“Helpless to the Fire”: Matt DeAngelis Learned to Burn Without Getting Burned


The nineteenth century, iron,
Truly a cruel century!
By you into the darkness of the night, starless,
An unknown man is cast…
” – this is how the turn of past centuries was once described, precisely capturing the eternal confrontation between human fragility and an oppressive era. Centuries change, but a person gazes into the horizon with the same existential trepidation. We search for points of support when the ground slips from under our feet and internal sensors register the approach of a perfect storm. On this shifting line between natural cataclysm and personal crisis, Matt DeAngelis writes his songs – an artist from South New Jersey, whose life looks like a challenge to overcoming.


Matt’s new single “Helpless To The Fire” is a subtle, cinematic ballad that refuses to fit into the Procrustean bed of a single genre. DeAngelis works smoothly in three musical coordinates, creating a rich sound. This is not the first work of the singer that we cover in our magazine, but, I admit honestly, it is this one that hooked me the most.
The first thing you notice is the piano. It is like a full-fledged voice that leads a conversation: restrained, slightly tired, but not hopeless. Such a rare breed of piano-driven indie rock, where the instrument walks alongside the vocal, like an old friend on a stroll.

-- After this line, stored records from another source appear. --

(** The main loop: quotient and remainder of the shifted operands. *)
Lemma divmod_loop un nq : u64s un → length un = (nq + n)%nat → lval un < lval vn * pw nq →
  let '(r, ql) := for_down nq (divmod_step vn n) (un, replicate nq 0) in
  length r = (nq + n)%nat ∧ length ql = nq ∧ u64s ql ∧ u64s r ∧
  lval ql = lval un / lval vn ∧ lval r = lval un mod lval vn.
Proof.
  intros Hu Hl Hlt. loop_down (divmod_inv (lval un) nq) as Hloop. destruct st as [r ql].
  destruct Hloop as (Hl' & Hu' & Hlq & Huq & _ & Hv & Hr); cbn [fst snd] in *.
  - split_and!; cbn [fst snd]; auto with limbs; [apply length_replicate| |].
    + intros k _. apply limb_replicate.
    + rewrite lval_replicate. lia.
  - intros k [un' ql'] Hk Hi. by apply divmod_step_inv.
  - rewrite pw_0 in Hr. pose proof (lval_bound r Hu').
    split_and!; auto; [apply Z.div_unique with (lval r)|apply Z.mod_unique with (lval ql)]; lia.
Qed.
End step.

(** ** The whole division *)

Lemma clz_spec x : 0 < x < 2 ^ 64 →
  0 <= clzll x <= 63 ∧ 2 ^ 63 <= x * 2 ^ clzll x < 2 ^ 64.
Proof.
  intros Hx. unfold clzll. pose proof (Z.log2_spec x ltac:(lia)) as [Hlo Hhi].
  pose proof (Z.log2_nonneg x). pose proof (Z.log2_lt_pow2 x 64 ltac:(lia)) as [Hl _].
  specialize (Hl ltac:(lia)). set (k := Z.log2 x) in *. split; [lia|].
  replace (2 ^ 63) with (2 ^ k * 2 ^ (63 - k)) by (rewrite <- Z.pow_add_r by lia; f_equal; lia).
  replace (2 ^ 64) with (2 ^ Z.succ k * 2 ^ (63 - k)) by (rewrite <- Z.pow_add_r by lia; f_equal; lia).
  pose proof (Z.pow_pos_nonneg 2 (63 - k)). split; [apply Z.mul_le_mono_nonneg_r|apply Z.mul_lt_mono_pos_r]; lia.
Qed.

(** The dividend and the divisor after normalisation by [2^s]. *)
Lemma shifted_divisor v n s : u64s v → length v = n → (1 <= n)%nat → 0 < s <= 63 →
  2 ^ 63 <= limb v (n - 1) * 2 ^ s < 2 ^ 64 →
  let v' := (for_up n 0 (shl_step v s) (replicate n 0, 0)).1 in
  length v' = n ∧ u64s v' ∧ lval v' = lval v * 2 ^ s ∧ 2 ^ 63 <= limb v' (n - 1).
Proof.
  intros Hv Hl Hn Hs Htop. pose proof (shl_loop v n s n Hv ltac:(lia) ltac:(lia)) as Hloop.
  destruct (for_up _ _ _ _) as [v' c]. destruct Hloop as (Hl' & Hu' & Hc & He). cbn [fst snd] in *.
  rewrite <- Hl', firstn_all, Hl', <- Hl, firstn_all, Hl in He.
  pose proof (lval_bound v' Hu') as Hb. rewrite Hl' in Hb.
  pose proof (lval_top v (n - 1) ltac:(lia) Hv) as [Hlo Hhi].
  pose proof (lval_top v' (n - 1) ltac:(lia) Hu') as [Hlo' Hhi'].
  pose proof (pw_pos (n - 1)) as Hp. assert (Epw : pw n = B * pw (n - 1)) by (rewrite <- pw_S; f_equal; lia).
  assert (Hmul : (limb v (n - 1) + 1) * 2 ^ s <= B).
  { assert (HB : B = 2 ^ (64 - s) * 2 ^ s) by (unfold B; rewrite <- Z.pow_add_r by lia; f_equal; lia).
    rewrite HB. apply Z.mul_le_mono_nonneg_r; [lia|].
    change (2 ^ 64) with B in Htop. rewrite HB in Htop. pose proof (Z.pow_pos_nonneg 2 s). nia. }
  assert (Hlt : lval v * 2 ^ s < pw n) by (rewrite Epw; pose proof (Z.pow_pos_nonneg 2 s); nia).
  assert (c = 0) as -> by (rewrite Epw in *; unfold B in *; nia).
  split_and!; [done|done|lia|].
  apply Z.lt_succ_r, Z.le_succ_l. unfold Z.succ.
  assert (2 ^ 63 * pw (n - 1) <= lval v'); [|nia].
  assert (limb v (n - 1) * 2 ^ s * pw (n - 1) <= lval v * 2 ^ s) by nia. nia.
Qed.

Lemma shifted_dividend v s : u64s v → 0 < s <= 63 →
  let un := (let '(un, carry) :=
     for_up (length v) 0 (shl_step v s) (replicate (length v + 1) 0, 0) in <[length v := carry]> un) in
  length un = (length v + 1)%nat ∧ u64s un ∧ lval un = lval v * 2 ^ s.
Proof.
  intros Hv Hs. pose proof (shl_loop v (length v + 1) s (length v) Hv ltac:(lia) ltac:(lia)) as Hloop.
  destruct (for_up _ _ _ _) as [un c]. destruct Hloop as (Hl' & Hu' & Hc & He). cbn [fst snd] in *.
  rewrite firstn_all in He. split_and!; [by rewrite length_insert| |].
  - apply insert_u64s; [done|]. unfold is_u64.
    pose proof (Z.pow_le_mono_r 2 s 64). lia.
  - rewrite <- (take_ge (<[length v:=c]> un) (S (length v))) by (rewrite length_insert; lia).
    rewrite lval_take_insert by lia. lia.
Qed.

Lemma single_limb_wf x : is_u64 x → wf (Bignum 0 [x]) ∧ mag (Bignum 0 [x]) = x.
Proof. intros Hx. split; [split; cbn; auto|unfold mag; cbn; lia]. Qed.

(** The multi-limb path of [bignum_divmod_abs], shifting both operands. *)
Lemma divmod_core va vb n m : u64s va → u64s vb → length vb = n → length va = (n + m)%nat →
  (2 <= n)%nat → limb vb (n - 1) ≠ 0 →
  let shift := if negb (limb vb (n - 1) =? 0) then clzll (limb vb (n - 1)) else 0 in
  let vs := if 0 <? shift then (for_up n 0 (shl_step vb shift) (replicate n 0, 0)).1 else vb in
  let un := if 0 <? shift
            then let '(un, carry) := for_up (length va) 0 (shl_step va shift)
                   (replicate (length va + 1) 0, 0) in <[length va := carry]> un
            else va ++ [0] in
  let '(un, ql) := for_down (m + 1) (divmod_step vs n) (un, replicate (m + 1) 0) in
  let rl := if 0 <? shift then (for_down n (shr_step un shift) (replicate n 0, 0)).1
            else take n un in
  length ql = (m + 1)%nat ∧ u64s ql ∧ length rl = n ∧ u64s rl ∧
  lval ql = lval va / lval vb ∧ lval rl = lval va mod lval vb.
Proof.
  intros Ha Hb Hlb Hla Hn Hne. cbv zeta.
  pose proof (limb_u64 vb (n - 1) Hb) as Htop0. unfold is_u64 in Htop0.
  destruct (Z.eqb_spec (limb vb (n - 1)) 0) as [|_]; [done|]. cbn [negb].
  pose proof (clz_spec (limb vb (n - 1)) ltac:(lia)) as [Hs Htop].
  set (s := clzll _) in *.
  set (vs := if 0 <? s then (for_up n 0 _ _).1 else vb).
  set (un0 := if 0 <? s then _ else va ++ [0]).
  assert (Hvs : length vs = n ∧ u64s vs ∧ lval vs = lval vb * 2 ^ s ∧ 2 ^ 63 <= limb vs (n - 1)).
  { unfold vs. destruct (Z.ltb_spec 0 s); [apply shifted_divisor; auto; lia|].
    assert (s = 0) as Es by lia. rewrite Es in *. split_and!; auto; lia. }
  assert (Hun : length un0 = (length va + 1)%nat ∧ u64s un0 ∧ lval un0 = lval va * 2 ^ s).
  { unfold un0. destruct (Z.ltb_spec 0 s); [apply shifted_dividend; auto; lia|].
    assert (s = 0) as -> by lia. rewrite length_app, lval_app, lval_singleton.
    split_and!; [done|apply Forall_app; split; [done|by repeat constructor]|lia]. }
  clearbody vs un0. destruct Hvs as (Hlv & Huv & Ev & Htv), Hun as (Hlu & Huu & Eu).
  pose proof (Z.pow_pos_nonneg 2 s ltac:(lia) ltac:(lia)) as H2s.
  pose proof (lval_bound va Ha) as Hva. rewrite Hla in Hva.
  pose proof (lval_top vb (n - 1) ltac:(lia) Hb) as [Hvb _].
  pose proof (pw_pos (n - 1)).
  assert (HVB : pw (n - 1) <= lval vb) by nia.
  assert (Hlt : lval un0 < lval vs * pw (m + 1)).
  { rewrite Eu, Ev. replace (lval vb * 2 ^ s * pw (m + 1)) with (lval vb * pw (m + 1) * 2 ^ s) by ring.
    apply Z.mul_lt_mono_pos_r; [lia|]. eapply Z.lt_le_trans; [apply Hva|].
    replace (n + m)%nat with ((n - 1) + (m + 1))%nat by lia. rewrite pw_add.
    apply Z.mul_le_mono_nonneg_r; [|done]. pose proof (pw_pos (m + 1)). lia. }
  pose proof (divmod_loop vs n Huv Hlv Hn Htv un0 (m + 1) Huu ltac:(lia) Hlt) as Hloop.
  destruct (for_down _ _ _) as [un ql]. destruct Hloop as (Hlr0 & Hlq & Huq & Hur & Eq & Er).
  rewrite Eu, Ev in Eq, Er. rewrite Z.div_mul_cancel_r in Eq by lia. rewrite Z.mul_mod_distr_r in Er by lia.
  pose proof (Z.mod_pos_bound (lval va) (lval vb) ltac:(lia)) as Hm.
  assert (Hsmall : lval un < pw n).
  { rewrite Er. eapply Z.lt_le_trans; [apply Z.mul_lt_mono_pos_r; [done|apply Hm]|].
    rewrite <- Ev. pose proof (lval_bound vs Huv) as Hbv. rewrite Hlv in Hbv. lia. }
  pose proof (lval_take_small un n Hur Hsmall) as Et.
  destruct (Z.ltb_spec 0 s).
  - destruct (shr_loop un n s Hur ltac:(lia)) as (Hlr & Hurl & El).
    { exists (lval va mod lval vb). by rewrite Et. }
    rewrite Et, Er in El. split_and!; auto. nia.
  - assert (s = 0) as E0 by lia. rewrite E0, Z.mul_1_r in Er.
    split_and!; auto; [|by apply Forall_take|by rewrite Et].
    rewrite length_take. lia.
Qed.

Lemma abs_wf a : wf a → wf (Bignum 0 (limbs a)) ∧ mag (Bignum 0 (limbs a)) = mag a.
Proof. intros []. split; [split; auto|done]. Qed.

(** What [bignum_divmod_abs] must return: unsigned, well-formed, and the value. *)
Definition unsigned_as (b : bignum) (z : Z) : Prop := wf b ∧ sign b = 0 ∧ mag b = z.

Lemma unsigned_limb x z : is_u64 x → x = z → unsigned_as (Bignum 0 [x]) z.
Proof. intros Hx <-. destruct (single_limb_wf x Hx). split_and!; done. Qed.

Lemma unsigned_normalize l z : u64s l → (1 <= length l)%nat → lval l = z →
  unsigned_as (bignum_normalize (Bignum 0 l)) z.
Proof.
  intros Hu Hl <-. destruct (normalize_spec 0 l ltac:(auto) Hu Hl) as (? & ? & _).
  split_and!; [done| |done]. unfold bignum_normalize. cbn [sign]. by destruct (_ && _).
Qed.

Lemma divmod_spec a b : wf a → wf b → mag b ≠ 0 →
  let r := bignum_divmod_abs a b in
  unsigned_as r.1 (mag a / mag b) ∧ unsigned_as r.2 (mag a mod mag b).
Proof.
  intros Ha Hb Hne. unfold bignum_divmod_abs.
  pose proof (wf_bound a Ha) as Hba. pose proof (wf_bound b Hb) as Hbb.
  destruct (Nat.eqb_spec (num_limbs b) 1) as [E1|E1].
  { rewrite <- (mag_one b E1). rewrite E1, pw_1 in Hbb. unfold B in Hbb.
    pose proof (div_limb_spec a (mag b) Ha ltac:(lia)) as Hd.
    destruct (bignum_div_limb a (mag b)) as [q r]. destruct Hd as (? & ? & ? & ->).
    pose proof (Z.mod_pos_bound (mag a) (mag b) ltac:(lia)).
    split; [done|]. apply unsigned_limb; [unfold is_u64; lia|done]. }
  rewrite compare_abs_spec by done.
  destruct (Z.sgn_spec (mag a - mag b)) as [[L ->]|[[L ->]|[L ->]]]; cbn [Z.ltb Z.eqb Z.compare].
  - pose proof (wf_len b Hb). set (n := num_limbs b) in *.
    assert (Hnm : (n <= num_limbs a)%nat).
    { apply Nat.nlt_ge. intros Hlt. pose proof (wf_lower b Hb E1).
      pose proof (pw_le (num_limbs a) (num_limbs b - 1) ltac:(lia)). lia. }
    destruct (wf_top b Hb) as [?|Htop]; [done|].
    pose proof (divmod_core (limbs a) (limbs b) n (num_limbs a - n) (wf_limbs a Ha) (wf_limbs b Hb)
      eq_refl ltac:(unfold num_limbs in *; lia) ltac:(lia) Htop) as Hcore. cbv zeta in Hcore |- *.
    unfold num_limbs at 2 3 4 5 6. cbn [bignum_alloc limbs sign].
    destruct (for_down _ _ _) as [un ql].
    destruct Hcore as (Hlq & Huq & Hlr & Hur & Eq & Er). cbn [fst snd].
    split; apply unsigned_normalize; auto; lia.
  - split; cbn [fst snd]; apply unsigned_limb; try (unfold is_u64; lia).
    + replace (mag a) with (mag b) by lia. by rewrite Z.div_same.
    + replace (mag a) with (mag b) by lia. by rewrite Z.mod_same.
  - destruct (abs_wf a Ha) as [Hwa Hma]. split; cbn [fst snd].
    + apply unsigned_limb; [unfold is_u64; lia|]. symmetry. apply Z.div_small. lia.
    + split_and!; [done|done|]. etrans; [exact Hma|]. symmetry. apply Z.mod_small. lia.
Qed.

DeAngelis’s vocal is crystal clear and strong enough to hold attention. The arrangement breathes. The production does not try to seem bigger than it is. For an ear tired of overloaded mainstream, this is almost a physical relief.
The special strength of “Helpless To The Fire” is in its imagery. Weather in Matt’s work becomes a full-fledged language of feelings. “Sunny days like these are hard to come by… But the wind is blowin’ harder than it ever has before” is a confession of vulnerability, and the intensifying wind is anxiety that no longer fits inside. Behind the lines is the artist’s personal experience, his struggle with anxiety and an attempt to translate chaos into meaning. An accurate diagnosis of the state: rare clearings of inner calm against the background of constant pressure from outside. Hardly any psychotherapist could package this into such a melody.

DeAngelis knows something important about fear: it does not look like a monster. In one of the lines he sings: “Fear’s the sweet old lady that won’t let you off the phone”. A sweet old lady. Polite. The one who does not hang up. The central image of fire at first seems destructive – burnout, fear, loss of control. “I’m helpless to the fire” sounds like capitulation. But closer to the finale the song makes an important turn: the fire ceases to be a sentence and becomes something you can come to terms with. “I’m not so helpless to the fire” is a return to oneself.

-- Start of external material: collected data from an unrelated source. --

(* ===== verification/RationalSpec.v ===== *)
(** * RationalSpec: the rational operations are exact and canonical *)

From Stdlib Require Export QArith_base.
From S2P Require Export Rational.
Local Open Scope Z_scope.

(** ** Greatest common divisors *)

Lemma euclid_gcd k fuel a b : 0 <= a → 0 <= b < 2 ^ Z.of_nat k → (2 * k < fuel)%nat →
  euclid fuel a b = Z.gcd a b.
Proof.
  revert fuel a b. induction k as [|k IH]; intros fuel a b Ha Hb Hf; destruct fuel as [|fuel]; [lia| |lia|];
    cbn [euclid].
  - change (2 ^ Z.of_nat 0) with 1 in Hb. replace b with 0 by lia. simpl. rewrite Z.gcd_0_r. lia.
  - destruct (Z.eqb_spec b 0) as [->|Hb0]; [rewrite Z.gcd_0_r; lia|].
    destruct fuel as [|fuel]; [lia|]. cbn [euclid].
    rewrite (Z.gcd_comm a b), <- (Z.gcd_rem a b), (Z.gcd_comm _ b) by done.
    pose proof (Z.rem_bound_pos a b ltac:(lia) ltac:(lia)) as Hr. set (r := Z.rem a b) in *.
    destruct (Z.eqb_spec r 0) as [->|Hr0]; [rewrite Z.gcd_0_r; lia|].
    rewrite (Z.gcd_comm b r), <- (Z.gcd_rem b r), (Z.gcd_comm _ r) by done.
    pose proof (Z.rem_bound_pos b r ltac:(lia) ltac:(lia)) as Hr2.
    rewrite Nat2Z.inj_succ, Z.pow_succ_r in Hb by lia.
    apply IH; [lia| |lia]. split; [lia|].
    rewrite Z.rem_mod_nonneg in * by lia. pose proof (Z.div_mod b r ltac:(lia)).
    assert (1 <= b / r) by (apply Z.div_le_lower_bound; lia). nia.
Qed.

Lemma magnitude_denotes a za : a ⇓ za → bn_magnitude a ⇓ Z.abs za.
Proof.
  intros Ha. pose proof (neg_denotes _ _ Ha) as Hn. destruct Ha as (x & -> & Hx & <-).
  unfold bn_magnitude. rewrite sign_denotes by done. destruct (Z.ltb_spec (bval x) 0).
  - eapply denotes_eq; [exact Hn|lia].
  - exists x. split_and!; [done|done|lia].
Qed.

Lemma clear_sign_denotes a za : a ⇓ za → clear_sign a ⇓ Z.abs za.
Proof.
  intros (x & -> & Hx & <-). destruct (abs_wf x Hx) as [Hw Hm].
  exists (Bignum 0 (limbs x)). split_and!; [done|done|]. rewrite <- (mag_abs x Hx), <- Hm.
  unfold bval. cbn [sign Z.eqb]. lia.
Qed.

(** The bignum loop runs Euclid's algorithm on the numbers denoted. *)
Lemma bn_gcd_loop_returns fuel x y zx zy : x ⇓ zx → y ⇓ zy → 0 <= zx → 0 <= zy →
  bn_gcd_loop fuel x y ⇓ᵣ euclid fuel zx zy.
Proof.
  revert x y zx zy. induction fuel as [|fuel IH]; intros x y zx zy Hx Hy Px Py; cbn [bn_gcd_loop euclid].
  - by exists x.
  - rewrite (is_zero_denotes _ _ Hy). destruct (Z.eqb_spec zy 0); [by exists x|].
    destruct (mod_returns _ _ _ _ Hx Hy ltac:(done)) as (r & -> & Hr). cbn [mbind outcome_bind].
    pose proof (Z.rem_bound_pos zx zy Px ltac:(lia)).
    pose proof (clear_sign_denotes _ _ Hr) as Hc. rewrite Z.abs_eq in Hc by lia.
    destruct Hr as (r0 & -> & _). apply IH; [done|done|lia|lia].
Qed.

Lemma bn_gcd_returns a b za zb : a ⇓ za → b ⇓ zb → bn_gcd a b ⇓ᵣ Z.gcd za zb.
Proof.
  intros Ha Hb. apply magnitude_denotes in Ha, Hb. unfold bn_gcd.
  destruct (bn_gcd_loop_returns (bn_gcd_fuel (bn_magnitude b)) _ _ _ _ Ha Hb ltac:(lia) ltac:(lia))
    as (g & -> & Hg). cbn [mbind outcome_bind]. eexists. split; [reflexivity|].
  eapply denotes_eq; [apply clear_sign_denotes, Hg|].
  destruct Hb as (y & -> & Hy & Ey). cbn [bn_gcd_fuel].
  pose proof (wf_bound y Hy) as Hw. rewrite mag_abs, Ey, Z.abs_idemp in Hw by done.
  rewrite (euclid_gcd (64 * num_limbs y)); [|lia| |lia].
  - rewrite Z.gcd_abs_l, Z.gcd_abs_r. apply Z.abs_eq, Z.gcd_nonneg.
  - unfold pw, B in Hw. rewrite <- Z.pow_mul_r in Hw by lia.
    replace (Z.of_nat (64 * num_limbs y)) with (64 * Z.of_nat (num_limbs y)) by lia. done.
Qed.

The visual accompaniment only enhances the effect. Shots of canyons, filmed in slanting light that makes the stone seem alive. A rock that wind and water have shaped for millions of years and that still stands – this is the visual argument of the whole song.

“Helpless To The Fire” is a mature and remarkably beautiful release. Matt DeAngelis managed to make a creative gesture: to transform personal vulnerability, fear of climate change and internal mental triggers into a universal pop-rock of hope. Society too often offers us to burn to the ground; Matt responds: we are capable of taming this flame.